Are There Lesbians? Yes
What Happens? Struggling after the death of her grandfather, Marin must confront the reality of his last days, and the people she left behind.
This was a very tough book for me to read. I had to read it in small doses and while alternating it with something else. This isn’t because it is bad but rather the opposite. We Are Okay is filled with emotion and I found it very easy to identify with Marin, the main character. Perhaps this is because she has done something I often dream of doing – running away and leaving everything behind except for her phone and wallet.
We Are Okay is going on my list of books you must read if you want to know what I’m like, along with Notes of a Crocodile, and Master and Margarita. It is the kind of book where even if I have never gone through the exact same problems as the main character, I still find myself written out onto the pages. At the risk of sounding incredibly pretentious, it is like Nina LaCour has looked into my heart and written in allegory what was found there. In many ways, We Are Okay is the novel I want to write. Amusingly it bears a slight resemblance to a story that I have been working on for a few years – it is partially set in California, there are make outs on the beach, someone runs away from home and, of course, there are lesbians.
There is an emotional integrity to the novel that can only come from grief and if you read the authors note, you will find that this is the case with We Are Okay. Nina LaCour wrote the novel while dealing with her own grandfather’s death. By her own admission, LaCour’s relationship with her grandfather was not as complex as the one in the novel, but the complexity of Marin’s relationship with her grandfather is identifiable in most relationships. Especially in the doubt and guilt that comes after a loved one has died.
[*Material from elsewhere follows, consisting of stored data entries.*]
Lemma plain_no_format_marks d :
  Forall is_plain d -> filter from_format_to_template d = [].
Proof.
  intro H. apply filter_none. eapply Forall_impl; [| exact H].
  intros e He. unfold is_plain, plain in He.
  apply andb_prop in He. destruct He as [He _].
  apply andb_prop in He. destruct He as [_ He].
  apply negb_true_iff in He. exact He.
Qed.

Lemma content_events_no_exports d :
  Forall (fun e => content_stage_event e = true) d ->
  exports d = [] /\ translate_calls d = [].
Proof.
  intro H. split; apply flat_map_none; (eapply Forall_impl; [| exact H]);
    intros e He; destruct e; try reflexivity; discriminate He.
Qed.

Lemma translation_events_no_chat d :
  Forall (fun e => translation_stage_event e = true) d ->
  chat_prompts d = [].
Proof.
  intro H. apply flat_map_none. eapply Forall_impl; [| exact H].
  intros e He; destruct e; try reflexivity; discriminate He.
Qed.


(** ** The content stage *)

Section Content.

Variable env : Env.

Lemma generate_content_call title content perspectives model options w :
  content_call env "Generating content"
    (generate_prompt title content perspectives) content model
    (generate_content env title content perspectives model options) w.
Proof.
  unfold content_call, generate_content, send_to_openai_api_async,
    get_openai_client, chat_completion, logger_debug, logger_error, st_error,
    bind, emit, ret, content_or_reply.
  cbv zeta.
  destruct (get_openai_client_raises env _).
  - exists []. rewrite <- app_assoc.
    split; [reflexivity |]. split; [reflexivity |]. split; constructor.
  - destruct (chat_completions_create env _ model _) as [text | msg].
    + rewrite strip_strip_empty.
      destruct (Py.is_empty (Py.strip text)); rewrite <- !app_assoc;
        eexists; (split; [reflexivity |]); (split; [reflexivity |]);
        (split; [discriminate |]);
        repeat (constructor; [intro; reflexivity |]); constructor.
    + rewrite <- !app_assoc.
      eexists; (split; [reflexivity |]); (split; [reflexivity |]);
        (split; [discriminate |]);
        repeat (constructor; [intro; reflexivity |]); constructor.
Qed.

Lemma reauthor_content_call content template perspectives model options w :
  content_call env "Reauthoring content"
    (reauthor_prompt content template perspectives) content model
    (reauthor_content env content template perspectives model options) w.
Proof.
  unfold content_call, reauthor_content, send_to_openai_api_async,
    get_openai_client, chat_completion, logger_debug, logger_error, st_error,
    bind, emit, ret, content_or_reply.
  cbv zeta.
  destruct (get_openai_client_raises env _).
  - exists []. rewrite <- app_assoc.
    split; [reflexivity |]. split; [reflexivity |]. split; constructor.
  - destruct (chat_completions_create env _ model _) as [text | msg].
    + rewrite strip_strip_empty.
      destruct (Py.is_empty (Py.strip text)); rewrite <- !app_assoc;
        eexists; (split; [reflexivity |]); (split; [reflexivity |]);
        (split; [discriminate |]);
        repeat (constructor; [intro; reflexivity |]); constructor.
    + rewrite <- !app_assoc.
      eexists; (split; [reflexivity |]); (split; [reflexivity |]);
        (split; [discriminate |]);
        repeat (constructor; [intro; reflexivity |]); constructor.
Qed.

(** A content call followed by a log record is a content call. *)
Lemma content_call_then_log opening prompt content model m (msg : string -> string)
      w :
  content_call env opening prompt content model m w ->
  content_call env opening prompt content model
    (processed_content <- m ;;
     logger_debug (msg processed_content) ;;
     ret processed_content) w.
Proof.
  unfold content_call. cbv zeta. intros [d [E [Hp [Hr Hf]]]].
  unfold bind at 1. rewrite E.
  destruct (get_openai_client_raises env _).
  - exists d. repeat split; assumption.
  - unfold bind, logger_debug, emit, ret.
    eexists (d ++ [_])%list.
    split; [f_equal; rewrite <- app_assoc; reflexivity |].
    split; [| split; [discriminate |]].
    + unfold chat_prompts in *. rewrite flat_map_app, Hp. reflexivity.
    + apply Forall_app. split; [exact Hf |].
      constructor; [intro; reflexivity | constructor].
Qed.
There is more to We Are Okay than grief, That is, by the nature of the book’s very title, the whole point. It is about, if not becoming good, then becoming okay. It is about the slow healing process that comes after not only losing a close relative, but also finding the ability to love again after a failed relationship. It is a very hopeful book, and one of those books that poses the thought that there is more than a single love of our lives, that there are, in fact, as many as there are people we love. I think it’s particularly important to place emphasis on this idea that counteracts the one that so many Hollywood films feed us – that there is one person and only one for each of us. It’s a potentially harmful message and something I’m still trying to unlearn. We Are Okay does this in a poignant and tender fashion. The end of a relationship is dramatic, yes, but we can all find the ability to love again.
I cannot recommend We Are Okay highly enough. From the front cover to the last page it is a complete artwork of a book. I am glad it is in the world.